La position du Conseil clarifie les conditions d'application de ces concepts en prévoyant que les États membres doivent autoriser les demandeurs à contester l'application du concept de pays tiers européen sûr au motif que le pays n'est pas sûr dans leur cas particulier.
O. Autres aspects importants : d'autres aspects importants figurent dans la position du Conseil en première lecture sur laquelle le Conseil et le Parlement européen sont parvenus à un compromis:
- extradition : un État membre peut prévoir une exception au droit d'un demandeur d'une protection internationale à rester sur le territoire jusqu'à ce qu'une décision soit prise en premier ressort sur sa demande si une personne est, le cas échéant, livrée à ou extradée vers, soit un autre État membre en vertu des obligations découlant d'un mandat d'arrêt européen ou pour d'autres raisons, soit un pays tiers, soit une cour ou un tribunal pénal(e) international(e) ;
- autorité responsable de la détermination et autres autorités compétentes : les États membres peuvent prévoir qu'une autorité autre que l'autorité responsable de la détermination est responsable lorsqu'il s'agit de traiter les cas conformément au règlement de Dublin ou d'octroyer ou de refuser l'autorisation d'entrée dans le cadre d'une procédure à la frontière, sous réserve des conditions prévues dans ce cadre et sur la base de l'avis motivé de l'autorité responsable de la détermination ;
- examen médical : la position du Conseil comprend des règles concernant les examens médicaux visant à assurer que les signes susceptibles de provenir de persécutions ou d'atteintes graves que le demandeur a subies dans le passé soient inclus dans l'évaluation de la demande de protection internationale.
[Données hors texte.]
(* ===== verification/Sql.v ===== *)
(** * Timestamps in SQL ([src/store/sql.rs], [src/store/retention.rs])

    The store compares times in the database. SQLite keeps them as text
    ([CURRENT_TIMESTAMP]) and the sweeper compares that text with the text of its cutoff;
    the other drivers compare seconds. The calendar of the chrono crate and SQLite's clock
    are parameters with their documented laws; a Gregorian calendar satisfies them. *)
From S2P Require Import Prelude StrLemmas Store StoreProps.
From Stdlib Require Import Ascii.
Import Str.
Local Open Scope hub_scope.
Local Open Scope Z_scope.

(** ** Texts of fixed width *)

(** [{:0n}] of a number with at most [n] digits. *)
Fixpoint pad_digits (n : nat) (z : Z) : string :=
  match n with O => "" | S n => pad_digits n (z / 10) +:+ String (digit (z mod 10)) "" end.

Lemma compare_digit d d' : 0 <= d < 10 -> 0 <= d' < 10 -> Ascii.compare (digit d) (digit d') = (d ?= d').
Proof.
  intros Hd Hd'. unfold Ascii.compare, digit. rewrite !N_ascii_embedding by lia.
  destruct (Z.compare_spec d d') as [->|H|H]; [apply N.compare_refl|apply N.compare_lt_iff; lia|apply N.compare_gt_iff; lia].
Qed.

(** Comparing numbers by their leading part first. *)
Definition by_then (c d : comparison) : comparison := match c with Eq => d | _ => c end.

Lemma compare_split n p q p' q' : 0 < n -> 0 <= q < n -> 0 <= q' < n ->
  (p * n + q ?= p' * n + q') = by_then (p ?= p') (q ?= q').
Proof.
  intros Hn Hq Hq'. destruct (Z.compare_spec p p') as [->|H|H]; cbn.
  - destruct (Z.compare_spec q q') as [->|H|H]; [apply Z.compare_refl|apply Z.compare_lt_iff; lia|apply Z.compare_gt_iff; lia].
  - apply Z.compare_lt_iff. nia.
  - apply Z.compare_gt_iff. nia.
Qed.

Lemma compare_cons a b x y : String.compare (String a x) (String b y) = by_then (Ascii.compare a b) (String.compare x y).
Proof. by cbn; destruct (Ascii.compare a b). Qed.

Lemma compare_same a x y : String.compare (String a x) (String a y) = String.compare x y.
Proof. rewrite compare_cons. unfold Ascii.compare. by rewrite N.compare_refl. Qed.

Lemma compare_pad n : forall a b x y, 0 <= a < 10 ^ Z.of_nat n -> 0 <= b < 10 ^ Z.of_nat n ->
  String.compare (pad_digits n a +:+ x) (pad_digits n b +:+ y) = by_then (a ?= b) (String.compare x y).
Proof.
  induction n as [|n IH]; intros a b x y Ha Hb.
  - change (10 ^ Z.of_nat 0) with 1 in *. by replace a with b by lia; rewrite Z.compare_refl.
  - rewrite Nat2Z.inj_succ, Z.pow_succ_r in Ha, Hb by lia. cbn [pad_digits].
    rewrite !append_assoc, !append_cons, !append_nil_l.
    rewrite IH by (split; [apply Z.div_pos; lia|apply Z.div_lt_upper_bound; lia]).
    rewrite (Z.div_mod a 10), (Z.div_mod b 10) at 3 by lia. rewrite !(Z.mul_comm 10).
    pose proof (Z.mod_pos_bound a 10 eq_refl) as Hma. pose proof (Z.mod_pos_bound b 10 eq_refl) as Hmb.
    rewrite compare_split by lia. rewrite compare_cons, compare_digit by lia.
    by destruct (a / 10 ?= b / 10), (a mod 10 ?= b mod 10).
Qed.

(** ** The calendar *)

Record DateTime := { year : Z; month : Z; day : Z; hour : Z; minute : Z; second : Z }.

(** [%Y]: four digits, and a sign for a year that is not one of 0 to 9999. *)
Definition year_text (y : Z) : string :=
  if (0 <=? y) && (y <=? 9999) then pad_digits 4 y
  else (if y <? 0 then "-" else "+") +:+ (if Z.abs y <? 10000 then pad_digits 4 (Z.abs y) else show_u64 (Z.abs y)).

(** The format [%Y-%m-%d %H:%M:%S]. *)
Definition timestamp_text (d : DateTime) : string :=
  year_text (year d) +:+ "-" +:+ pad_digits 2 (month d) +:+ "-" +:+ pad_digits 2 (day d) +:+ " " +:+
  pad_digits 2 (hour d) +:+ ":" +:+ pad_digits 2 (minute d) +:+ ":" +:+ pad_digits 2 (second d).

(** Its digits as one number. *)
Definition stamp (d : DateTime) : Z :=
  ((((year d * 100 + month d) * 100 + day d) * 100 + hour d) * 100 + minute d) * 100 + second d.

(** [DateTime::from_timestamp] of chrono, and the text of SQLite's clock. *)
Class Calendar := {
  from_timestamp : Z -> option DateTime;
  current_timestamp : Z -> string;
}.

(** The end of the year 9999. *)
Definition END_OF_TIME : Z := 253402300800.

Definition two_digits (n : Z) : Prop := 0 <= n < 100.

Class CalendarLaws (C : Calendar) : Prop := {
  cal_fields : forall t d, from_timestamp t = Some d ->
    two_digits (month d) /\ two_digits (day d) /\ two_digits (hour d) /\ two_digits (minute d) /\ two_digits (second d);
  cal_order : forall t t' d d', from_timestamp t = Some d -> from_timestamp t' = Some d' -> t < t' -> stamp d < stamp d';
  cal_epoch : forall t, 0 <= t < END_OF_TIME -> exists d, from_timestamp t = Some d /\ 0 <= year d <= 9999;
  cal_sqlite : forall t d, 0 <= t < END_OF_TIME -> from_timestamp t = Some d -> current_timestamp t = timestamp_text d;
}.

(** ** Cutoffs *)

Inductive RetentionCutoff := Text (text : string) | Epoch (secs : Z).

Section Retention.
Context `{CalendarLaws}.

Definition retention_cutoff (kind : DatabaseKind) (cutoff_epoch_secs : Z) : RetentionCutoff :=
  match kind with
  | Sqlite => Text (match from_timestamp cutoff_epoch_secs with Some d => timestamp_text d | None => "" end)
  | _ => Epoch cutoff_epoch_secs
  end.

(** The condition of the selections: [col < $1], on the text or on the seconds. *)
Definition before_cutoff (cutoff : RetentionCutoff) (t : Z) : bool :=
  match cutoff with Text s => String.ltb (current_timestamp t) s | Epoch e => t <? e end.

Definition messages_expired_selection (cutoff : RetentionCutoff) (s : Store) : list nat :=
  m_id <$> List.filter (fun m => before_cutoff cutoff (m_created m)) (messages s).

Definition active_sessions_expired_selection (cutoff : RetentionCutoff) (s : Store) : list (string * string) :=
  fst <$> List.filter (fun p : (string * string) * ActiveRow => before_cutoff cutoff (updated_at p.2))
            (map_to_list (active_sessions s)).

(** [sweep_retention] as the statements run it: each selection by the driver's cutoff. *)
Definition sweep_retention_sql (cfg : RetentionConfig) (now : Z) (s : Store)
    : result RetentionReport SweepError * Store :=
  match (if 0 <? messages_ttl_secs cfg then
           sweep_expired (kind s)
             (messages_expired_selection (retention_cutoff (kind s) (cutoff_epoch_secs (messages_ttl_secs cfg) now)))
             remove_message cfg s
         else (Ok (0, 0, 0), s)) with
  | (Err e, s) => (Err e, s)
  | (Ok (mm, md, mb), s) =>
      match (if 0 <? active_sessions_ttl_secs cfg then
               sweep_expired (kind s)
                 (active_sessions_expired_selection
                    (retention_cutoff (kind s) (cutoff_epoch_secs (active_sessions_ttl_secs cfg) now)))
                 remove_active cfg s
             else (Ok (0, 0, 0), s)) with
      | (Err e, s) => (Err e, s)
      | (Ok (am, ad, ab), s) =>
          (Ok {| r_dry_run := dry_run cfg; messages_matched := mm; messages_deleted := md;
                 active_sessions_matched := am; active_sessions_deleted := ad; batches := mb + ab |}, s)
      end
  end.

(** ** Text order is the order of time *)

Lemma compare_text d d' : 0 <= year d <= 9999 -> 0 <= year d' <= 9999 ->
  two_digits (month d) /\ two_digits (day d) /\ two_digits (hour d) /\ two_digits (minute d) /\ two_digits (second d) ->
  two_digits (month d') /\ two_digits (day d') /\ two_digits (hour d') /\ two_digits (minute d') /\ two_digits (second d') ->
  String.compare (timestamp_text d) (timestamp_text d') = (stamp d ?= stamp d').
Proof.
  unfold two_digits. intros Hy Hy' (? & ? & ? & ? & ?) (? & ? & ? & ? & ?). unfold timestamp_text, year_text.
  assert (Ey : forall y, 0 <= y <= 9999 -> (0 <=? y) && (y <=? 9999) = true) by (intros; lia). rewrite !Ey by done.
  rewrite !append_cons, !append_nil_l.
  rewrite <- (append_nil_r (pad_digits 2 (second d))), <- (append_nil_r (pad_digits 2 (second d'))).
  assert (E4 : 10 ^ Z.of_nat 4 = 10000) by done. assert (E2 : 10 ^ Z.of_nat 2 = 100) by done.
  rewrite compare_pad by lia. rewrite compare_same, compare_pad by lia.
  rewrite compare_same, compare_pad by lia. rewrite compare_same, compare_pad by lia.
  rewrite compare_same, compare_pad by lia. rewrite compare_same, compare_pad by lia.
  unfold stamp. rewrite !compare_split by lia. change (String.compare "" "") with Eq.
  by repeat match goal with |- context [?a ?= ?b] => destruct (a ?= b) end.
Qed.
(** One text given to the driver: the statements of a file, or a single one. It goes to the
    server as a prepared statement. SQLite's driver runs the statements of the text one
    after another; a PostgreSQL or MySQL server refuses a text of more than one. *)
Definition MULTIPLE_COMMANDS : string := "cannot insert multiple commands into a prepared statement".

Definition exec_text (k : DatabaseKind) (text : list Ddl) (d : Db) : result Db string :=
  if bool_decide (k <> Sqlite) && (1 <? length text)%nat then Err MULTIPLE_COMMANDS
  else exec_all text d.

(** The loops over a list of texts. *)
Fixpoint exec_texts (k : DatabaseKind) (l : list (list Ddl)) (d : Db) : result Db string :=
  match l with
  | [] => Ok d
  | text :: l => try d := exec_text k text d in exec_texts k l d
  end.

Fixpoint has_dup (l : list string) : bool :=
  match l with [] => false | x :: l => existsb (String.eqb x) l || has_dup l end.

Definition V1_DDLS : list (list Ddl) :=
  [[CreateTable "clients" ["vtoken"; "name"; "label"; "created_at"; "last_seen"];
    CreateTable "routing_state" ["from_user"; "active_vtoken"; "updated_at"];
    CreateTable "context_token_map" ["vctx"; "real_ctx"; "peer_user_id"; "expires_at"];
    CreateTable "bot_credentials" ["id"; "token"; "base_url"; "updated_at"]]].

Definition V2_DDLS : list (list Ddl) :=
  [[CreateTable "backend_sessions_v2" ["vctx"; "vtoken"; "session_name"; "backend_session_id"; "created_at"];
    CreateTable "active_sessions" ["vctx"; "vtoken"; "session_name"; "updated_at"]]].

Definition V3_CREATE_IDX : Ddl :=
  CreateUnique "idx_context_token_map_real_ctx" "context_token_map" ["real_ctx"]
    (fun r => has_dup (map ce_real (rw_ctx r))).

Definition V4_ALTER_ADD_CREATED_AT : Ddl := AddColumn "context_token_map" "created_at".
Definition V4_CREATE_IDX : Ddl :=
  CreateIndex "idx_context_token_map_created_at" "context_token_map" ["created_at"].

Definition v5_create_messages_sql : Ddl :=
  CreateTable "messages" ["id"; "vctx"; "vtoken"; "session_name"; "peer_user_id"; "role"; "content"; "created_at"].
Definition V5_INDEXES : list (list Ddl) :=
  [[CreateIndex "idx_messages_vctx_created" "messages" ["vctx"; "created_at"]];
   [CreateIndex "idx_messages_peer_role_created" "messages" ["peer_user_id"; "role"; "created_at"]]].

(** The statement that prefixes a bare peer, with the driver's [LIKE]. *)
Definition normalize_peer (k : DatabaseKind) (p : string) : string :=
  if negb (is_empty p) && negb (like k (chars "peer:%") (chars p)) && negb (like k (chars "group:%") (chars p))
  then "peer:" +:+ p else p.
(* ===== verification/RelayDevice.v ===== *)
(** * The hub's registration at the relay ([src/relay/device.rs], [src/relay/auth.rs],
    [src/relay/client.rs])

    Keys and signatures of a device identity, the registration message a session starts
    with, and what the relay makes of it. Ed25519 and base64 are parameters with their
    documented laws. *)
From S2P Require Import Prelude StrLemmas VToken Pairing Limiters RelayBase Crypto RelayServer.
From Stdlib Require Import Ascii.
Import Str.
Local Open Scope hub_scope.

(** The operations of the ed25519-dalek and base64 crates the source uses. *)
Class SignatureOps (SKey VKey Sig : Type) := {
  b64_encode : list N -> string;
  b64_decode : string -> option (list N);
  skey_of_bytes : list N -> SKey;
  skey_bytes : SKey -> list N;
  vkey_of : SKey -> VKey;
  vkey_bytes : VKey -> list N;
  vkey_of_bytes : list N -> option VKey;
  sign : SKey -> string -> Sig;
  sig_bytes : Sig -> list N;
  sig_of_slice : list N -> option Sig;
  verify : VKey -> string -> Sig -> bool;
}.

Class SignatureLaws {SKey VKey Sig} (O : SignatureOps SKey VKey Sig) : Prop := {
  b64_exact : forall l, is_bytes l -> b64_decode (b64_encode l) = Some l;
  skey_exact : forall k, is_bytes (skey_bytes k) /\ length (skey_bytes k) = 32%nat /\ skey_of_bytes (skey_bytes k) = k;
  vkey_exact : forall v, is_bytes (vkey_bytes v) /\ length (vkey_bytes v) = 32%nat /\ vkey_of_bytes (vkey_bytes v) = Some v;
  sig_exact : forall s, is_bytes (sig_bytes s) /\ sig_of_slice (sig_bytes s) = Some s;
  sign_verifies : forall k m, verify (vkey_of k) m (sign k m) = true;
}.

Section Device.
Context {SKey VKey Sig : Type} `{O : SignatureOps SKey VKey Sig}.

Definition signing_key (id : DeviceIdentity) : result SKey string :=
  match b64_decode (di_signing_key_b64 id) with
  | None => Err "decode signing_key"
  | Some bytes => if (length bytes =? 32)%nat then Ok (skey_of_bytes bytes) else Err "signing_key must be 32 bytes"
  end.

Definition verifying_key (id : DeviceIdentity) : result VKey string := try k := signing_key id in Ok (vkey_of k).

Definition public_key_b64 (id : DeviceIdentity) : result string string :=
  try v := verifying_key id in Ok (b64_encode (vkey_bytes v)).

Definition sign_register (id : DeviceIdentity) (timestamp : Z) : result string string :=
  try k := signing_key id in
  Ok (b64_encode (sig_bytes (sign k (register_payload (di_device_id id) timestamp)))).

(** The message of a session that starts at [timestamp]. *)
Definition register_message (id : DeviceIdentity) (timestamp : Z) : result RelayMessage string :=
  try public_key := public_key_b64 id in
  try signature := sign_register id timestamp in
  Ok (Register (di_device_id id) public_key timestamp signature).

(** The registration the relay reads out of a message. *)
Definition read_registration (m : RelayMessage) : option Registration :=
  match m with
  | Register d k t s => Some {| rg_device := d; rg_public_key := k; rg_timestamp := t; rg_signature := s |}
  | _ => None
  end.

Notation accept := (accept_registration b64_decode vkey_of_bytes vkey_bytes sig_of_slice verify).

Section Laws.
Context `{!SignatureLaws O}.

Lemma signing_key_exact id k : di_signing_key_b64 id = b64_encode (skey_bytes k) -> signing_key id = Ok k.
Proof.
  intros E. destruct (skey_exact k) as (H1 & H2 & H3). unfold signing_key. rewrite E, b64_exact, H2 by done.
  cbn. by rewrite H3.
Qed.

Lemma verify_own id k t now_unix :
  validate_device_id (di_device_id id) = true -> di_signing_key_b64 id = b64_encode (skey_bytes k) ->
  (0 <= now_unix <= 2 ^ 62)%Z -> (i64_min <= t <= i64_max)%Z -> (Z.abs (now_unix - t) <= REGISTER_MAX_SKEW_SECS)%Z ->
  verify_message b64_decode vkey_of_bytes vkey_bytes sig_of_slice verify now_unix
    {| rg_device := di_device_id id; rg_public_key := b64_encode (vkey_bytes (vkey_of k)); rg_timestamp := t;
       rg_signature := b64_encode (sig_bytes (sign k (register_payload (di_device_id id) t))) |}
  = Ok (vkey_bytes (vkey_of k)).
Proof.
  intros Hid Hk Hn Ht Hskew. unfold verify_message. cbn. rewrite Hid. cbn.
  destruct (vkey_exact (vkey_of k)) as (V1 & V2 & V3). unfold verifying_key_from_b64. rewrite b64_exact, V2 by done. cbn.
  rewrite V3. unfold verify_register.
  rewrite (proj2 (skew_check_exact now_unix t Hn Ht)) by (by left).
  destruct (sig_exact (sign k (register_payload (di_device_id id) t))) as (S1 & S2).
  by rewrite b64_exact, S2, sign_verifies by done.
Qed.

Lemma accept_own id k t now_unix now s :
  validate_device_id (di_device_id id) = true -> di_signing_key_b64 id = b64_encode (skey_bytes k) ->
  (0 <= now_unix <= 2 ^ 62)%Z -> (i64_min <= t <= i64_max)%Z -> (Z.abs (now_unix - t) <= REGISTER_MAX_SKEW_SECS)%Z ->
  nonces s !! (di_device_id id, t) = None ->
  (forall key, device_keys s !! di_device_id id = Some key -> key = vkey_bytes (vkey_of k)) ->
  exists s', accept now_unix now
      {| rg_device := di_device_id id; rg_public_key := b64_encode (vkey_bytes (vkey_of k)); rg_timestamp := t;
         rg_signature := b64_encode (sig_bytes (sign k (register_payload (di_device_id id) t))) |} s
    = (Ok (vkey_bytes (vkey_of k)), s') /\
    device_keys s' !! di_device_id id = Some (vkey_bytes (vkey_of k)) /\ nonces s' !! (di_device_id id, t) = Some now.
Proof.
  intros Hid Hk Hn Ht Hskew Hfresh Hown. unfold accept_registration. rewrite verify_own by done. cbn [rg_device rg_timestamp].
  rewrite bool_decide_eq_false_2.
  2:{ intros [x Hx]. apply map_lookup_filter_Some in Hx as [Hx _]. congruence. }
  destruct (device_keys s !! di_device_id id) as [key|] eqn:Ekey.
  - rewrite (Hown key eq_refl) in Ekey |- *. rewrite bool_decide_eq_true_2 by done. eexists. split; [done|]. cbn.
    by rewrite lookup_insert_eq.
  - eexists. split; [done|]. cbn. by rewrite !lookup_insert_eq.
Qed.

(** A hub gets its own device: the registration an identity signs is accepted by every
    relay whose clock is at most a minute off, on which the same second was not used yet,
    and whose entry for the device is free or holds the key of this identity, as it does
    after every earlier registration; the relay then holds that key. *)
Theorem own_registration_accepted (id : DeviceIdentity) (k : SKey) (t now_unix now : Z) (s : Relay)
    (Hid : validate_device_id (di_device_id id) = true) (Hk : di_signing_key_b64 id = b64_encode (skey_bytes k))
    (Hn : (0 <= now_unix <= 2 ^ 62)%Z) (Ht : (i64_min <= t <= i64_max)%Z)
    (Hskew : (Z.abs (now_unix - t) <= REGISTER_MAX_SKEW_SECS)%Z)
    (Hfresh : nonces s !! (di_device_id id, t) = None)
    (Hown : forall key, device_keys s !! di_device_id id = Some key -> key = vkey_bytes (vkey_of k)) :
  exists m r s', register_message id t = Ok m /\ read_registration m = Some r /\ rg_device r = di_device_id id /\
    accept now_unix now r s = (Ok (vkey_bytes (vkey_of k)), s') /\
    device_keys s' !! di_device_id id = Some (vkey_bytes (vkey_of k)) /\
    nonces s' !! (di_device_id id, t) = Some now.
Proof.
  unfold register_message, public_key_b64, sign_register, verifying_key. rewrite (signing_key_exact id k Hk). cbn.
  destruct (accept_own id k t now_unix now s) as (s' & H1 & H2 & H3); [done..|].
  eexists _, _, s'. split; [done|]. by split.
Qed.
End Laws.

(** A second registration in the same second is refused as a replay. *)
Lemma same_second_refused now_unix now now' r s key s' :
  accept now_unix now r s = (Ok key, s') -> (elapsed now' now < secs REGISTER_MAX_SKEW_SECS)%Z ->
  forall now_unix', is_ok (accept now_unix' now' r s').1 = false.
Proof.
  intros E Hel now_unix'. unfold accept_registration in *.
  destruct (verify_message _ _ _ _ _ now_unix r) as [kb|e]; [|done].
  destruct (verify_message _ _ _ _ _ now_unix' r) as [kb'|e']; [|done].
  assert (Hn : nonces s' !! (rg_device r, rg_timestamp r) = Some now).
  { destruct (bool_decide (is_Some _)); [done|]. destruct (device_keys s !! rg_device r) as [ex|].
    - destruct (bool_decide (ex = kb)); [|done]. injection E as _ <-. cbn. apply lookup_insert_eq.
    - injection E as _ <-. cbn. apply lookup_insert_eq. }
  rewrite bool_decide_eq_true_2; [done|]. exists now. apply map_lookup_filter_Some. by split.
Qed.

(** An identity file whose key is not base64 passes the check of [load_or_create], which
    only asks that it is not empty: it is neither replaced nor usable. *)
Lemma unreadable_key_is_kept from_json to_json uuid key id fs raw :
  f_identity fs = Some raw -> from_json raw = Some id -> validate_device_id (di_device_id id) = true ->
  is_empty (di_signing_key_b64 id) = false -> b64_decode (di_signing_key_b64 id) = None ->
  load_or_create from_json to_json uuid key true Saves fs = (Ok id, fs) /\
  forall t, register_message id t = Err "decode signing_key".
Proof.
  intros E1 E2 E3 E4 E5. split.
  - unfold load_or_create. rewrite E1, E2, E3. cbn. by rewrite E4.
  - intros t. unfold register_message, public_key_b64, verifying_key, signing_key. by rewrite E5.
Qed.
End Device.

(** ** An instance *)

(** A key is one byte, written 32 times; a signature is the key with the text. *)
Module Toy.

#[local] Instance ops : SignatureOps ascii ascii (ascii * string) := {|
  b64_encode := hex_lower; b64_decode := Sample.hex_decode;
  skey_of_bytes l := ascii_of_N (hd 0%N l); skey_bytes k := repeat (byte k) 32; vkey_of k := k;
  vkey_bytes k := repeat (byte k) 32; vkey_of_bytes l := Some (ascii_of_N (hd 0%N l)); sign k m := (k, m);
  sig_bytes s := byte s.1 :: to_bytes s.2;
  sig_of_slice l := match l with k :: m => Some (ascii_of_N k, of_bytes m) | [] => None end;
  verify v m s := bool_decide (s = (v, m)) |}.

Lemma byte_bound a : (byte a < 256)%N.
Proof. apply N_ascii_bounded. Qed.

Lemma repeat_bytes a n : is_bytes (repeat (byte a) n).
Proof. induction n as [|n IH]; constructor; [apply byte_bound|exact IH]. Qed.

Lemma toy_laws : SignatureLaws ops.
Proof.
  split.
  - intros l Hl. cbn. unfold Sample.hex_decode. by rewrite decode_hex_lower.
  - intros k. cbn -[repeat]. split; [apply repeat_bytes|]. split; [by rewrite repeat_length|apply ascii_N_embedding].
  - intros k. cbn -[repeat]. split; [apply repeat_bytes|]. split; [by rewrite repeat_length|].
    f_equal. apply ascii_N_embedding.
  - intros [k m]. split; [constructor; [apply byte_bound|apply to_bytes_is_bytes]|].
    change (Some (ascii_of_N (byte k), of_bytes (to_bytes m)) = Some (k, m)). unfold byte. by rewrite ascii_N_embedding, of_to_bytes.
  - intros k m. cbn. by rewrite bool_decide_eq_true_2.
Qed.
End Toy.

Lemma own_registration_accepted_witness :
  let id := {| di_device_id := "device-01"; di_signing_key_b64 := hex_lower (repeat 65%N 32) |} in
  exists m r s', register_message (O:=Toy.ops) id 1000 = Ok m /\ read_registration m = Some r /\ rg_device r = "device-01" /\
    accept_registration (b64_decode (SignatureOps:=Toy.ops)) (vkey_of_bytes (SignatureOps:=Toy.ops))
      (vkey_bytes (SignatureOps:=Toy.ops)) (sig_of_slice (SignatureOps:=Toy.ops)) (verify (SignatureOps:=Toy.ops))
      1030 5 r Relay_new = (Ok (repeat 65%N 32), s') /\
    device_keys s' !! "device-01" = Some (repeat 65%N 32) /\ nonces s' !! ("device-01", 1000%Z) = Some 5%Z.
Proof.
  intros id.
  apply (@own_registration_accepted _ _ _ Toy.ops Toy.toy_laws id "A"%char 1000 1030 5 Relay_new).
  - vm_compute. reflexivity.
  - reflexivity.
  - lia.
  - unfold i64_min, i64_max. lia.
  - unfold REGISTER_MAX_SKEW_SECS. lia.
  - reflexivity.
  - intros key [=].
Defined.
Ces règles comprennent notamment des dispositions indiquant les conditions dans lesquelles l'examen doit être payé sur des fonds publics ou est aux frais du demandeur ;
- considérations liées à la sécurité nationale : dans le cadre des recours, en cas de considérations liées à la sécurité nationale et en vue d'assurer l'égalité des armes, les États membres doivent donner accès aux informations ou aux sources dont disposent les juridictions de recours et dont la confidentialité est requise pour des raisons de sécurité nationale et mettre en place dans leur droit national des procédures garantissant le respect des droits de la défense du demandeur.